▶ **EXERCISE INPUTS**
(** *** A benchmark of one trial with one failure *)

Definition sample_log : string :=
  "{'phase':'measurement','connection':0,'stream_slot':0,'started_unix_ns':1,'elapsed_ns':5,'error':'late','kind':'timeout'}".
Definition double_quoted (s : string) : string := str_replace "'" (String dquote "") s.
Definition sample_stats (attempted succeeded failed : Z) (kinds : val) : val :=
  obj [("attempted", VInt attempted); ("succeeded", VInt succeeded); ("failed", VInt failed); ("failure_kinds", kinds)].
Definition sample_phases : list (string * val) :=
  [("setup", sample_stats 1 1 0 (obj [])); ("holding", sample_stats 0 0 0 (obj [])); ("warmup", sample_stats 0 0 0 (obj []));
   ("measurement", sample_stats 3 2 1 (obj [("timeout", VInt 1)]))].
Definition sample_population : list (string * val) :=
  [("requested_connections", VInt 1); ("established_connections", VInt 1); ("ready_connections", VInt 1);
   ("participating_connections", VInt 1); ("successful_connections", VInt 1); ("alive_connections", VInt 1);
   ("setup_unattempted", VInt 0); ("reconnections", VInt 0); ("failure_log_entries", VInt 1); ("streams", VInt 1)].
Definition sample_shard : val :=
  obj (sample_population ++ sample_phases ++
    [("seconds", VInt 1); ("latency_us", obj [("20", VInt 1); ("10", VInt 1)]); ("failure_latency_us", obj [("1000", VInt 1)]);
     ("start_ns", VInt 0); ("end_ns", VInt 1000000000)]).
Definition sample_run : val :=
  obj ([("valid", VBool true); ("workers", VInt 1); ("connections", VInt 1); ("server", VStr "zhtps"); ("repeat", VInt 0);
        ("client_identity", obj [("boot_id", VStr "c")]);
        ("server_identity", obj [("boot_id", VStr "s"); ("topology", obj [("0", VList [VInt 0; VInt 0])])]);
        ("server_before", VNone); ("server_after", VNone); ("server_cpus", VList [VInt 0]);
        ("client_launch", obj [("binary_sha256", VStr "b"); ("placements", VList [VList [VInt 1]])]);
        ("client_result", obj [("shards", VList [sample_shard]); ("exit_codes", obj [("0", VInt 0)]);
           ("failure_logs", VList [obj [("path", VStr (client_log 0)); ("entries", VInt 1);
                                        ("sha256_uncompressed", VStr (sha256_hex (double_quoted sample_log +:+ nl)))]])])]
       ++ sample_population ++ sample_phases ++
       [("full_population", VBool true); ("seconds", VInt 1); ("requests_per_second", VInt 2);
        ("p50_ms", VFloat (f64_lit 1 2)); ("p99_ms", VFloat (f64_lit 1 2)); ("failure_p99_ms", VInt 1);
        ("server_exit_before_shutdown", VNone)]).
Definition sample_report : val :=
  obj [("complete", VBool true); ("runs", VList [sample_run]); ("server_identity", obj [("boot_id", VStr "s")]);
       ("binary_sha256", obj [("client", VStr "b")]);
       ("arguments", obj [("workers", VStr "1"); ("connections", VStr "1"); ("servers", VStr "zhtps"); ("repeats", VInt 1);
                          ("streams", VInt 1); ("client_processes", VInt 1); ("duration", VInt 1); ("location", VStr "lan")])].
Definition document (v : val) : string := match json_dumps v with Ok s => s | Err _ => "" end.
Definition sample_tree : tree :=
  Tree [(path_of "lan/results.json", document sample_report); (path_of "lan/w1-c1-zhtps-r1/run.json", document sample_run);
        (path_of "lan/w1-c1-zhtps-r1/client/client-0.json", document sample_shard);
        (path_of ("lan/w1-c1-zhtps-r1/client/" +:+ client_log 0), double_quoted sample_log +:+ nl)] [].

▶ **PROMPT**
Your task is to repeat the data exactly, with nothing left out.

▶ **REPLY TO THE TASK**
(** *** A benchmark of one trial with one failure *)

Definition sample_log : string :=
  "{'phase':'measurement','connection':0,'stream_slot':0,'started_unix_ns':1,'elapsed_ns':5,'error':'late','kind':'timeout'}".
Definition double_quoted (s : string) : string := str_replace "'" (String dquote "") s.
Definition sample_stats (attempted succeeded failed : Z) (kinds : val) : val :=
  obj [("attempted", VInt attempted); ("succeeded", VInt succeeded); ("failed", VInt failed); ("failure_kinds", kinds)].
Definition sample_phases : list (string * val) :=
  [("setup", sample_stats 1 1 0 (obj [])); ("holding", sample_stats 0 0 0 (obj [])); ("warmup", sample_stats 0 0 0 (obj []));
   ("measurement", sample_stats 3 2 1 (obj [("timeout", VInt 1)]))].
Definition sample_population : list (string * val) :=
  [("requested_connections", VInt 1); ("established_connections", VInt 1); ("ready_connections", VInt 1);
   ("participating_connections", VInt 1); ("successful_connections", VInt 1); ("alive_connections", VInt 1);
   ("setup_unattempted", VInt 0); ("reconnections", VInt 0); ("failure_log_entries", VInt 1); ("streams", VInt 1)].
Definition sample_shard : val :=
  obj (sample_population ++ sample_phases ++
    [("seconds", VInt 1); ("latency_us", obj [("20", VInt 1); ("10", VInt 1)]); ("failure_latency_us", obj [("1000", VInt 1)]);
     ("start_ns", VInt 0); ("end_ns", VInt 1000000000)]).
Definition sample_run : val :=
  obj ([("valid", VBool true); ("workers", VInt 1); ("connections", VInt 1); ("server", VStr "zhtps"); ("repeat", VInt 0);
        ("client_identity", obj [("boot_id", VStr "c")]);
        ("server_identity", obj [("boot_id", VStr "s"); ("topology", obj [("0", VList [VInt 0; VInt 0])])]);
        ("server_before", VNone); ("server_after", VNone); ("server_cpus", VList [VInt 0]);
        ("client_launch", obj [("binary_sha256", VStr "b"); ("placements", VList [VList [VInt 1]])]);
        ("client_result", obj [("shards", VList [sample_shard]); ("exit_codes", obj [("0", VInt 0)]);
           ("failure_logs", VList [obj [("path", VStr (client_log 0)); ("entries", VInt 1);
                                        ("sha256_uncompressed", VStr (sha256_hex (double_quoted sample_log +:+ nl)))]])])]
       ++ sample_population ++ sample_phases ++
       [("full_population", VBool true); ("seconds", VInt 1); ("requests_per_second", VInt 2);
        ("p50_ms", VFloat (f64_lit 1 2)); ("p99_ms", VFloat (f64_lit 1 2)); ("failure_p99_ms", VInt 1);
        ("server_exit_before_shutdown", VNone)]).
Definition sample_report : val :=
  obj [("complete", VBool true); ("runs", VList [sample_run]); ("server_identity", obj [("boot_id", VStr "s")]);
       ("binary_sha256", obj [("client", VStr "b")]);
       ("arguments", obj [("workers", VStr "1"); ("connections", VStr "1"); ("servers", VStr "zhtps"); ("repeats", VInt 1);
                          ("streams", VInt 1); ("client_processes", VInt 1); ("duration", VInt 1); ("location", VStr "lan")])].
Definition document (v : val) : string := match json_dumps v with Ok s => s | Err _ => "" end.
Definition sample_tree : tree :=
  Tree [(path_of "lan/results.json", document sample_report); (path_of "lan/w1-c1-zhtps-r1/run.json", document sample_run);
        (path_of "lan/w1-c1-zhtps-r1/client/client-0.json", document sample_shard);
        (path_of ("lan/w1-c1-zhtps-r1/client/" +:+ client_log 0), double_quoted sample_log +:+ nl)] [].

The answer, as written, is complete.